● What you should do: Set down the records that follow exactly, every line of them.

● Data for processing:

(** * Skull King rules engine: cards, tricks, legal moves, scoring

    A shallow embedding of [cards.py], [player.py] and [game_engine.py],
    followed by the properties of the rules engine.

    Conventions of the embedding.
    - Python [int] is [Z]; [Optional[T]] is [option T]; lists are lists.
    - A [dict] keyed by [Player] is a [gmap string _] keyed by the
      player's name, because [Player.__eq__] and [Player.__hash__] look
      at [name] only.
    - A method that mutates [self] is a function in the monad [M]: it
      takes the game object and returns the outcome (a value or the
      exception raised) together with the game object as the call left
      it.  A raised exception does not roll back earlier mutations. *)

From stdpp Require Import base decidable option list gmap strings fin_maps.
From Stdlib Require Import ZArith Lia Permutation.

Local Open Scope string_scope.
Local Open Scope list_scope.
Local Open Scope Z_scope.

(** ** cards.py *)

Inductive Suit := RED | YELLOW | BLUE | GREEN | SPECIAL.

Inductive CardType :=
  NUMBER | ESCAPE | PIRATE | MERMAID | SKULL_KING | TIGRESS | JOLLY_ROGER.

#[global] Instance Suit_eq_dec : EqDecision Suit.
Proof. solve_decision. Defined.

#[global] Instance CardType_eq_dec : EqDecision CardType.
Proof. solve_decision. Defined.
Fixpoint JSON_stringify (v : Value) : string :=
  match v with
  | VUndefined | VNull | VNaN => "null"
  | VBool true => "true"
  | VBool false => "false"
  | VNum q => Number_toString q
  | VStr s => quoted s
  | VArr items => ("[" ++ join (map JSON_stringify items) ++ "]")%string
  | VObj props =>
      ("{" ++ join ((fix members (l : list (string * Value)) : list string :=
                       match l with
                       | [] => []
                       | (k, x) :: r =>
                           (quoted k ++ ":" ++ JSON_stringify x)%string :: members r
                       end) props)
           ++ "}")%string
  | VHost _ => "{}"
  end.

(** The six bits a base64 character stands for. *)
Definition sextet (c : ascii) : option nat :=
  let n := nat_of_ascii c in
  if (65 <=? n) && (n <=? 90) then Some (n - 65)
  else if (97 <=? n) && (n <=? 122) then Some (n - 71)
  else if (48 <=? n) && (n <=? 57) then Some (n + 4)
  else if n =? 43 then Some 62
  else if n =? 47 then Some 63
  else None.

(** The sextets up to the first character outside the alphabet. *)
Fixpoint sextets (s : string) : list nat :=
  match s with
  | String c r =>
      match sextet c with
      | Some v => v :: sextets r
      | None => []
      end
  | EmptyString => []
  end.

Fixpoint octets (l : list nat) : list nat :=
  match l with
  | a :: b :: c :: d :: r =>
      (4 * a + b / 16) :: (16 * (b mod 16) + c / 4) :: (64 * (c mod 4) + d)
      :: octets r
  | [a; b; c] => [4 * a + b / 16; 16 * (b mod 16) + c / 4]
  | [a; b] => [4 * a + b / 16]
  | _ => []
  end.

Definition base64_to_utf8 (s : string) : string :=
  string_of_list_ascii (map ascii_of_nat (octets (sextets s))).

Definition TextDecoder_decode (bytes : list byte) : string :=
  string_of_list_ascii (map ascii_of_byte bytes).

(** Splits at the first occurrence of [sep]. *)
Fixpoint cut (sep : ascii) (s : string) : string * option string :=
  match s with
  | EmptyString => (EmptyString, None)
  | String c r =>
      if Ascii.eqb c sep then (EmptyString, Some r)
      else let '(a, b) := cut sep r in (String c a, b)
  end.

Fixpoint split_on (fuel : nat) (sep : ascii) (s : string) : list string :=
  match fuel with
  | O => [s]
  | S f =>
      match cut sep s with
      | (a, Some b) => a :: split_on f sep b
      | (a, None) => [a]
      end
  end.

Definition hex_digit (c : ascii) : option nat :=
  let n := nat_of_ascii c in
  if (48 <=? n) && (n <=? 57) then Some (n - 48)
  else if (65 <=? n) && (n <=? 70) then Some (n - 55)
  else if (97 <=? n) && (n <=? 102) then Some (n - 87)
  else None.

(** Form decoding: [+] is a space, [%XY] the code unit XY. *)
Fixpoint form_decode (s : string) : string :=
  match s with
  | EmptyString => EmptyString
  | String c r =>
      if Ascii.eqb c "+" then String " " (form_decode r)
      else if Ascii.eqb c "%" then
        match r with
        | String x (String y r') =>
            match hex_digit x, hex_digit y with
            | Some a, Some b => String (ascii_of_nat (16 * a + b)) (form_decode r')
            | _, _ => String c (form_decode r)
            end
        | _ => String c (form_decode r)
        end
      else String c (form_decode r)
  end.

Definition URLSearchParams_entries (text : string) : list (string * string) :=
  let text' := match text with String "?"%char r => r | _ => text end in
  map (fun piece =>
         let '(k, v) := cut "=" piece in
         (form_decode k, form_decode (or_default v EmptyString)))
      (filter (fun piece => negb (String.eqb piece ""))
              (split_on (String.length text') "&" text')).

(** [scheme://host/...]: the protocol is [scheme:], the host runs up to
    the next [/], [?] or [#]. *)
Definition URL_parse (url : string) : Completion (string * string) :=
  match cut ":" url with
  | (scheme, Some (String "/"%char (String "/"%char r))) =>
      if String.eqb scheme "" then Throw (ErrorObject "TypeError" "Invalid URL")
      else
        let host := fst (cut "#" (fst (cut "?" (fst (cut "/" r))))) in
        Normal ((toLowerCase scheme ++ ":")%string, toLowerCase host)
  | _ => Throw (ErrorObject "TypeError" "Invalid URL")
  end.

End Reference.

● Solved problem:
(** * Skull King rules engine: cards, tricks, legal moves, scoring

    A shallow embedding of [cards.py], [player.py] and [game_engine.py],
    followed by the properties of the rules engine.

    Conventions of the embedding.
    - Python [int] is [Z]; [Optional[T]] is [option T]; lists are lists.
    - A [dict] keyed by [Player] is a [gmap string _] keyed by the
      player's name, because [Player.__eq__] and [Player.__hash__] look
      at [name] only.
    - A method that mutates [self] is a function in the monad [M]: it
      takes the game object and returns the outcome (a value or the
      exception raised) together with the game object as the call left
      it.  A raised exception does not roll back earlier mutations. *)

From stdpp Require Import base decidable option list gmap strings fin_maps.
From Stdlib Require Import ZArith Lia Permutation.

Local Open Scope string_scope.
Local Open Scope list_scope.
Local Open Scope Z_scope.

(** ** cards.py *)

Inductive Suit := RED | YELLOW | BLUE | GREEN | SPECIAL.

Inductive CardType :=
  NUMBER | ESCAPE | PIRATE | MERMAID | SKULL_KING | TIGRESS | JOLLY_ROGER.

#[global] Instance Suit_eq_dec : EqDecision Suit.
Proof. solve_decision. Defined.

#[global] Instance CardType_eq_dec : EqDecision CardType.
Proof. solve_decision. Defined.
Fixpoint JSON_stringify (v : Value) : string :=
  match v with
  | VUndefined | VNull | VNaN => "null"
  | VBool true => "true"
  | VBool false => "false"
  | VNum q => Number_toString q
  | VStr s => quoted s
  | VArr items => ("[" ++ join (map JSON_stringify items) ++ "]")%string
  | VObj props =>
      ("{" ++ join ((fix members (l : list (string * Value)) : list string :=
                       match l with
                       | [] => []
                       | (k, x) :: r =>
                           (quoted k ++ ":" ++ JSON_stringify x)%string :: members r
                       end) props)
           ++ "}")%string
  | VHost _ => "{}"
  end.

(** The six bits a base64 character stands for. *)
Definition sextet (c : ascii) : option nat :=
  let n := nat_of_ascii c in
  if (65 <=? n) && (n <=? 90) then Some (n - 65)
  else if (97 <=? n) && (n <=? 122) then Some (n - 71)
  else if (48 <=? n) && (n <=? 57) then Some (n + 4)
  else if n =? 43 then Some 62
  else if n =? 47 then Some 63
  else None.

(** The sextets up to the first character outside the alphabet. *)
Fixpoint sextets (s : string) : list nat :=
  match s with
  | String c r =>
      match sextet c with
      | Some v => v :: sextets r
      | None => []
      end
  | EmptyString => []
  end.

Fixpoint octets (l : list nat) : list nat :=
  match l with
  | a :: b :: c :: d :: r =>
      (4 * a + b / 16) :: (16 * (b mod 16) + c / 4) :: (64 * (c mod 4) + d)
      :: octets r
  | [a; b; c] => [4 * a + b / 16; 16 * (b mod 16) + c / 4]
  | [a; b] => [4 * a + b / 16]
  | _ => []
  end.

Definition base64_to_utf8 (s : string) : string :=
  string_of_list_ascii (map ascii_of_nat (octets (sextets s))).

Definition TextDecoder_decode (bytes : list byte) : string :=
  string_of_list_ascii (map ascii_of_byte bytes).

(** Splits at the first occurrence of [sep]. *)
Fixpoint cut (sep : ascii) (s : string) : string * option string :=
  match s with
  | EmptyString => (EmptyString, None)
  | String c r =>
      if Ascii.eqb c sep then (EmptyString, Some r)
      else let '(a, b) := cut sep r in (String c a, b)
  end.

Fixpoint split_on (fuel : nat) (sep : ascii) (s : string) : list string :=
  match fuel with
  | O => [s]
  | S f =>
      match cut sep s with
      | (a, Some b) => a :: split_on f sep b
      | (a, None) => [a]
      end
  end.

Definition hex_digit (c : ascii) : option nat :=
  let n := nat_of_ascii c in
  if (48 <=? n) && (n <=? 57) then Some (n - 48)
  else if (65 <=? n) && (n <=? 70) then Some (n - 55)
  else if (97 <=? n) && (n <=? 102) then Some (n - 87)
  else None.

(** Form decoding: [+] is a space, [%XY] the code unit XY. *)
Fixpoint form_decode (s : string) : string :=
  match s with
  | EmptyString => EmptyString
  | String c r =>
      if Ascii.eqb c "+" then String " " (form_decode r)
      else if Ascii.eqb c "%" then
        match r with
        | String x (String y r') =>
            match hex_digit x, hex_digit y with
            | Some a, Some b => String (ascii_of_nat (16 * a + b)) (form_decode r')
            | _, _ => String c (form_decode r)
            end
        | _ => String c (form_decode r)
        end
      else String c (form_decode r)
  end.

Definition URLSearchParams_entries (text : string) : list (string * string) :=
  let text' := match text with String "?"%char r => r | _ => text end in
  map (fun piece =>
         let '(k, v) := cut "=" piece in
         (form_decode k, form_decode (or_default v EmptyString)))
      (filter (fun piece => negb (String.eqb piece ""))
              (split_on (String.length text') "&" text')).

(** [scheme://host/...]: the protocol is [scheme:], the host runs up to
    the next [/], [?] or [#]. *)
Definition URL_parse (url : string) : Completion (string * string) :=
  match cut ":" url with
  | (scheme, Some (String "/"%char (String "/"%char r))) =>
      if String.eqb scheme "" then Throw (ErrorObject "TypeError" "Invalid URL")
      else
        let host := fst (cut "#" (fst (cut "?" (fst (cut "/" r))))) in
        Normal ((toLowerCase scheme ++ ":")%string, toLowerCase host)
  | _ => Throw (ErrorObject "TypeError" "Invalid URL")
  end.

End Reference.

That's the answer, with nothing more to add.